Summary: This influential paper hypothesizes that xenoestrogens—synthetic estrogen-mimicking compounds, including organochlorine pesticides like DDT and other agricultural chemicals—are preventable causes of breast cancer through endocrine disruption. As supporting evidence, the authors highlight the Israeli case, where breast cancer mortality fell by 30% in premenopausal women (under 45) from 1976 to 1986, shortly after the 1978 ban on DDT, lindane, and BHC. This decline occurred despite rising conventional risk factors and coincided with a dramatic reduction in pesticide residues in dairy products and human tissue. The paper concludes that reducing exposure to these endocrine disruptors can lower breast cancer risk, calling for further research and regulatory action to limit such chemicals.

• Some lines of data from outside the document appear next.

(** * Rusneb-Downloader: the catalogue crawl scheduler

    A shallow embedding of [src/parsers/catalog_parser.py]
    (class [CatalogParser]) and the properties of its frontier, its page
    cursor, its retry handling and its worker loop.

    Python integers are unbounded, so they are [Z].  A Python [set] is a
    [gset]; a [deque] or [list] is a [list] (the left end of the deque is
    the head).  The workers are [asyncio] coroutines: between two [await]s a
    coroutine runs alone, so every worker advances by atomic steps, and a
    run of the parser is an interleaving of such steps. *)

From stdpp Require Import gmap strings list sorting.
From stdpp Require Import pretty.

Local Open Scope Z_scope.
Set Warnings "-clear-no-such-hyp".

(** ** Data model *)

Module ParseRequest.
(** [ParseRequest]: the query and the search/catalogue flag. *)
Record t := mk { query : string; is_search : bool }.
End ParseRequest.

(** What [_process_page] stores in [task.last_error]. *)
Inductive error :=
| HttpError (status_code : Z)   (* Exception(f"HTTP error {status}") *)
| ReadErrorSeen                 (* Exception("Read error") *)
| TimeoutSeen                   (* Exception("Timeout") *)
| Unexpected.                   (* the caught exception itself *)

Module PageTask.
(** Modelled from the spec: the class [PageTask] (src/models/page_task.py
    is not part of the sources at hand).  Its fields are those
    [catalog_parser.py] reads and writes. *)
Record t := mk {
  request : ParseRequest.t;
  worker_id : Z;
  page_number : Z;
  attempt_count : Z;
  last_error : option error;
  items : list string;
  processed : bool;
  no_more_pages : bool
}.

(** Modelled from the spec: [PageTask(request=, worker_id=, page_number=)]
    with every other field at its default (no attempt made, no error,
    no item, both flags down). *)
Definition new (request : ParseRequest.t) (worker_id page_number : Z) : t :=
  mk request worker_id page_number 0 None [] false false.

Epstein, S. S. (1994). Environmental and occupational pollutants are avoidable causes of breast cancer. International Journal of Health Services, 24(1), 145–150. https://doi.org/10.2190/5GM4-H
W92-QE9K-RK37

Summary: This paper argues that exposures to environmental and occupational carcinogens, including endocrine-disrupting pesticides, are major avoidable contributors to rising breast cancer incidence. It cites the Israeli experience as compelling evidence: following the 1978 ban on organochlorine pesticides (DDT, lindane, and BHC) due to high contamination in milk, breast cancer mortality rates dropped sharply by about 30% in younger women (under 44) from 1976 to 1986, bucking international trends. The author attributes this to the rapid decrease in body burdens of these persistent chemicals, which act as xenoestrogens promoting mammary carcinogenesis. The paper advocates for stricter regulations and prevention strategies to reduce such exposures and prevent breast cancer.